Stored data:
- - - - - - -
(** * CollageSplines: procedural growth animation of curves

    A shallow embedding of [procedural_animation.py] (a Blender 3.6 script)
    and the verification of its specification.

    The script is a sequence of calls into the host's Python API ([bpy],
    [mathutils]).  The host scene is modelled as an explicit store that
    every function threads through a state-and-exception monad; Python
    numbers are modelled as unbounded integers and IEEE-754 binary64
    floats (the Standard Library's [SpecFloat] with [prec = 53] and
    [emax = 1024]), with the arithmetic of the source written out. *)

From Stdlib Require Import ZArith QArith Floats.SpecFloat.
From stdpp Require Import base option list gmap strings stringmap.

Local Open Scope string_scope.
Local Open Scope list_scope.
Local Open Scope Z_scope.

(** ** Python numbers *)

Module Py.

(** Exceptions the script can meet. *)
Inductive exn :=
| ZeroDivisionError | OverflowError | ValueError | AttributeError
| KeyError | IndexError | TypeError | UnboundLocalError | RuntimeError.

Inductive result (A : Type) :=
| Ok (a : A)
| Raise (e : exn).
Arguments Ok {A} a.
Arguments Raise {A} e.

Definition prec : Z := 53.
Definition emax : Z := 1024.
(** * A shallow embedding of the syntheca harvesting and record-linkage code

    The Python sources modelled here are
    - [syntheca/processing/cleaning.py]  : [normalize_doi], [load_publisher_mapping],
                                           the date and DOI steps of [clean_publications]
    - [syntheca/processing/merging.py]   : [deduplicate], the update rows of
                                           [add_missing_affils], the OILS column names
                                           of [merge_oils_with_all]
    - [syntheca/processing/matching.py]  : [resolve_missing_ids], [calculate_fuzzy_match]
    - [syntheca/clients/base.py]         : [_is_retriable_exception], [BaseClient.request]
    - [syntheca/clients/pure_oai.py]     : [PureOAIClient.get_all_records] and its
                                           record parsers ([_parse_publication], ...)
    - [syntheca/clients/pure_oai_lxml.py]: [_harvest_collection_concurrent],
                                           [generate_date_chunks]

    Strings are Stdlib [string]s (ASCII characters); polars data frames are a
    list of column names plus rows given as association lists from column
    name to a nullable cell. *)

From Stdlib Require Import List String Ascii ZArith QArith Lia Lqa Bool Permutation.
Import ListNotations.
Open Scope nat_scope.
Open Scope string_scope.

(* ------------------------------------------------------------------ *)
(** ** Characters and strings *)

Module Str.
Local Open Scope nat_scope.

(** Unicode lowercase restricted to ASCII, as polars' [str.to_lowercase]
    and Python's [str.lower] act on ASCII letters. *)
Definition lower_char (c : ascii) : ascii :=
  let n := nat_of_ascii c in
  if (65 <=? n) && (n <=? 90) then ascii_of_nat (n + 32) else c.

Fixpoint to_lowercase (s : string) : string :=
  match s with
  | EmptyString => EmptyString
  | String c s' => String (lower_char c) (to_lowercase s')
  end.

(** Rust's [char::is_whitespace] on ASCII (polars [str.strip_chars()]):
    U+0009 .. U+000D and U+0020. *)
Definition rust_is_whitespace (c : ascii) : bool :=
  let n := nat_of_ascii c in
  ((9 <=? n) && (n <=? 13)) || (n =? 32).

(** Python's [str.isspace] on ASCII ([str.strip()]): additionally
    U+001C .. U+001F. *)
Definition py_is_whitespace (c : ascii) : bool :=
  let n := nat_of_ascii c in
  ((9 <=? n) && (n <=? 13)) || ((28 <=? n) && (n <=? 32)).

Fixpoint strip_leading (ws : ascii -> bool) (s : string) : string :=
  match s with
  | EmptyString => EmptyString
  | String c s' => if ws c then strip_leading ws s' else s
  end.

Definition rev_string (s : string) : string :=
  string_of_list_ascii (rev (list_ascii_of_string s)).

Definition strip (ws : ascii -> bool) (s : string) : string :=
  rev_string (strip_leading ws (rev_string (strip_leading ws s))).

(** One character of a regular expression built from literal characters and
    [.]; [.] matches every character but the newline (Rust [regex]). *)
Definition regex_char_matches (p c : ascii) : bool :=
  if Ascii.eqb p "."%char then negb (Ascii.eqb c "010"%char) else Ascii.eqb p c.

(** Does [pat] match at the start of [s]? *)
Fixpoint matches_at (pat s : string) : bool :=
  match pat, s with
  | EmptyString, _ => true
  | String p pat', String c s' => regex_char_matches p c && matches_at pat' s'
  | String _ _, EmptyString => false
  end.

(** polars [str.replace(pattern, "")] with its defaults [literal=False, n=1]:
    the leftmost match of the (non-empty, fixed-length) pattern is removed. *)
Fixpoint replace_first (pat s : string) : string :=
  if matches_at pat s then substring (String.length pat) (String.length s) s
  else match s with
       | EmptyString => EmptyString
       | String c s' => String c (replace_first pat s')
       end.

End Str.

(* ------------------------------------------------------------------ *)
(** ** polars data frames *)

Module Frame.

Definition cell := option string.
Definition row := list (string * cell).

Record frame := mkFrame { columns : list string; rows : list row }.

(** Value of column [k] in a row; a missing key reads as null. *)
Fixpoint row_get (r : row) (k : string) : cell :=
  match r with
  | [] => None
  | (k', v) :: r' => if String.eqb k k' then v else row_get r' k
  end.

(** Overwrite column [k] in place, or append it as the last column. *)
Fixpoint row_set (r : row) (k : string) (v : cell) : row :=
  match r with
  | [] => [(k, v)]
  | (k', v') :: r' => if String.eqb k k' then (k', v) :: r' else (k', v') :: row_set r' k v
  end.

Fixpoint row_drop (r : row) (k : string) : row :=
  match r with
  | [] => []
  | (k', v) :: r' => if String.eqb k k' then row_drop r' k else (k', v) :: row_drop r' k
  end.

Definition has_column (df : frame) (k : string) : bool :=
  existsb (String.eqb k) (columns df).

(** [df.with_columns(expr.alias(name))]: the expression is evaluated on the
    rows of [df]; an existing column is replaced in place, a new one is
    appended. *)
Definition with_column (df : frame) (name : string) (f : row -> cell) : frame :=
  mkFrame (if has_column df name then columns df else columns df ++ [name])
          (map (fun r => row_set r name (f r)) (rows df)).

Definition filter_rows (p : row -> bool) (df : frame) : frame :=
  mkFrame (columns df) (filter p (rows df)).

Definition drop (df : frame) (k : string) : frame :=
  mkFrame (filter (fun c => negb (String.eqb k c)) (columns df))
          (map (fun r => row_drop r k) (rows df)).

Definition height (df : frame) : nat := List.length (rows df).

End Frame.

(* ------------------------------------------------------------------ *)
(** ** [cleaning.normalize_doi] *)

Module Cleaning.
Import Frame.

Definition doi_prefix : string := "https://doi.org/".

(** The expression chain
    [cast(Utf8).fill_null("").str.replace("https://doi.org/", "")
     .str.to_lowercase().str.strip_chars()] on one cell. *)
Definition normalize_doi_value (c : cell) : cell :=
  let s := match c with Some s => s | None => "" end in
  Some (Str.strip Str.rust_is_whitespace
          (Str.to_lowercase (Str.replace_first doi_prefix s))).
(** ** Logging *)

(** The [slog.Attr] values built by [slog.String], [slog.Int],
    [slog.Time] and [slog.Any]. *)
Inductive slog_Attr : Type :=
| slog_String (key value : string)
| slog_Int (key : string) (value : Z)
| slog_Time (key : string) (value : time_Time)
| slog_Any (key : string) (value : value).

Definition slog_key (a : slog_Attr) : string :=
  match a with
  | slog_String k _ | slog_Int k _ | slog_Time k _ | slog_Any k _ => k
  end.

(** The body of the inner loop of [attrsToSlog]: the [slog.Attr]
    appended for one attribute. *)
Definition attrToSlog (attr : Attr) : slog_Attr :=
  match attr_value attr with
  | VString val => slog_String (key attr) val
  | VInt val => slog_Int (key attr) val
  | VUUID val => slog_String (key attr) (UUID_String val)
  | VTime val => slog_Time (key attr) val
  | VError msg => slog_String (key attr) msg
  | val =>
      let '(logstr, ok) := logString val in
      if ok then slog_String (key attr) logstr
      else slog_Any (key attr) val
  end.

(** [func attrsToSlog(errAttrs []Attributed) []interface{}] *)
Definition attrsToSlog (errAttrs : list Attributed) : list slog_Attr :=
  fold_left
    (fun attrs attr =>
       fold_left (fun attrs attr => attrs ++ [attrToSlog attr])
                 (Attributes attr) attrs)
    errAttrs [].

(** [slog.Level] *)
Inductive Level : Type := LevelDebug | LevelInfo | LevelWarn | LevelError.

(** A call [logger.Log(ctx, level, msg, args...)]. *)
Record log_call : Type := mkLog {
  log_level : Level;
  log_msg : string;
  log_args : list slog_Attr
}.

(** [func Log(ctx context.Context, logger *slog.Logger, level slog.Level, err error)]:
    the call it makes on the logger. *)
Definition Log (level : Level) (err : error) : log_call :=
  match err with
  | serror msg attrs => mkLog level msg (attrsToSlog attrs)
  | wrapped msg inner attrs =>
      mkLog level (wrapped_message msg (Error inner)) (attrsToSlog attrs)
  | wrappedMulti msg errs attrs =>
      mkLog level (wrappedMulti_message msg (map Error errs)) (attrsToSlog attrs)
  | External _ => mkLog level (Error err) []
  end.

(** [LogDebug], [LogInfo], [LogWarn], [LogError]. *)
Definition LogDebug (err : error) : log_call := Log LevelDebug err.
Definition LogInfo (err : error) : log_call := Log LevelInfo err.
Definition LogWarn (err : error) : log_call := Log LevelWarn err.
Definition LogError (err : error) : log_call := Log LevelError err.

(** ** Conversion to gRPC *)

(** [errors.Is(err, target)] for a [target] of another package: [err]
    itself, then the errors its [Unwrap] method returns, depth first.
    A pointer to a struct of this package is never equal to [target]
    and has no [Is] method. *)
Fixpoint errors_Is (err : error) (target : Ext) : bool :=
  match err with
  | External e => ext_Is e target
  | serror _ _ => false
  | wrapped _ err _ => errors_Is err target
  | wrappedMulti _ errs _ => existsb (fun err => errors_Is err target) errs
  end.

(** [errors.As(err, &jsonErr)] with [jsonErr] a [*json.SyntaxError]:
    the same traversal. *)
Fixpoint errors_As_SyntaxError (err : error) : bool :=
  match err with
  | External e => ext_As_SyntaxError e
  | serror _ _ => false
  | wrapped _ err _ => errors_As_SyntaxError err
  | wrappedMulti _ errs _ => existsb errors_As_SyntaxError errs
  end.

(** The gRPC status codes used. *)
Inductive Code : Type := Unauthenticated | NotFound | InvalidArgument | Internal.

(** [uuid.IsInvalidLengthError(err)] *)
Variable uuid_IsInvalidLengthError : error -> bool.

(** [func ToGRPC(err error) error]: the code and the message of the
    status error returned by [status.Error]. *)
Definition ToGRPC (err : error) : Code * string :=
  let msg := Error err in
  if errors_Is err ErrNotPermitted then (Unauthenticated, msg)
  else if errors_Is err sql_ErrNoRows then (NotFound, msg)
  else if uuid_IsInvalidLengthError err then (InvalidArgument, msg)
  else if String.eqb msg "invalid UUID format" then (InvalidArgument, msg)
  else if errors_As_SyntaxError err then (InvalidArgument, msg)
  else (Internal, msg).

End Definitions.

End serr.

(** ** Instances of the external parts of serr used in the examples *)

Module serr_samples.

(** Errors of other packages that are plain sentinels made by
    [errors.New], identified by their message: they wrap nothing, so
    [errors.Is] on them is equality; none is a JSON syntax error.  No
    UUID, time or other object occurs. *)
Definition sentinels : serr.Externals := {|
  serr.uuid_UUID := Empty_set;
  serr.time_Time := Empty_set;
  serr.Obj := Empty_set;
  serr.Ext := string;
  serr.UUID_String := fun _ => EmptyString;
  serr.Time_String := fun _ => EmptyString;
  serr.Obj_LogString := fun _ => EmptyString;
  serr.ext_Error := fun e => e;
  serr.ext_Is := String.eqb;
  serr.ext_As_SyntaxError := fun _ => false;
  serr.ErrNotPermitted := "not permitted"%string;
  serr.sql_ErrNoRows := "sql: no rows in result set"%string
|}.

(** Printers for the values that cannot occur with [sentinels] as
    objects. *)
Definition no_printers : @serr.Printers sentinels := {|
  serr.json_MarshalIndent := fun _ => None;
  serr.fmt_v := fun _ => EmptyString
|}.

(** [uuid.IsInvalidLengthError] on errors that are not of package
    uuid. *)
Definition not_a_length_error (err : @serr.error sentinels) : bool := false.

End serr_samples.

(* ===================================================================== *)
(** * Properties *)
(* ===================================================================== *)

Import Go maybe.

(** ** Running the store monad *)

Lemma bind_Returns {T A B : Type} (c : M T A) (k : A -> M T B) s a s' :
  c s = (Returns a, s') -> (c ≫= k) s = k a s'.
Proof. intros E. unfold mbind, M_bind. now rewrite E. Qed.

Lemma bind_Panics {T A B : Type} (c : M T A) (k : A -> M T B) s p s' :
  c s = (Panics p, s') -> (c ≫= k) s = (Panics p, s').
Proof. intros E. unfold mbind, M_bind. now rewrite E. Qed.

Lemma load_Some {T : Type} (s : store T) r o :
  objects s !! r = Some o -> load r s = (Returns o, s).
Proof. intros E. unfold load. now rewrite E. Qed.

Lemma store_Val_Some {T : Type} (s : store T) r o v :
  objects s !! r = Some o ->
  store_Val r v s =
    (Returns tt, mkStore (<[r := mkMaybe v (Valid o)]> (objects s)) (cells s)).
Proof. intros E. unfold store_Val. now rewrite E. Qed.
- - - - - - -
• What to work on:
Pull out all lines from the entries above that include the word "script".

• Solution to this problem:
    A shallow embedding of [procedural_animation.py] (a Blender 3.6 script)
    The script is a sequence of calls into the host's Python API ([bpy],
(** Exceptions the script can meet. *)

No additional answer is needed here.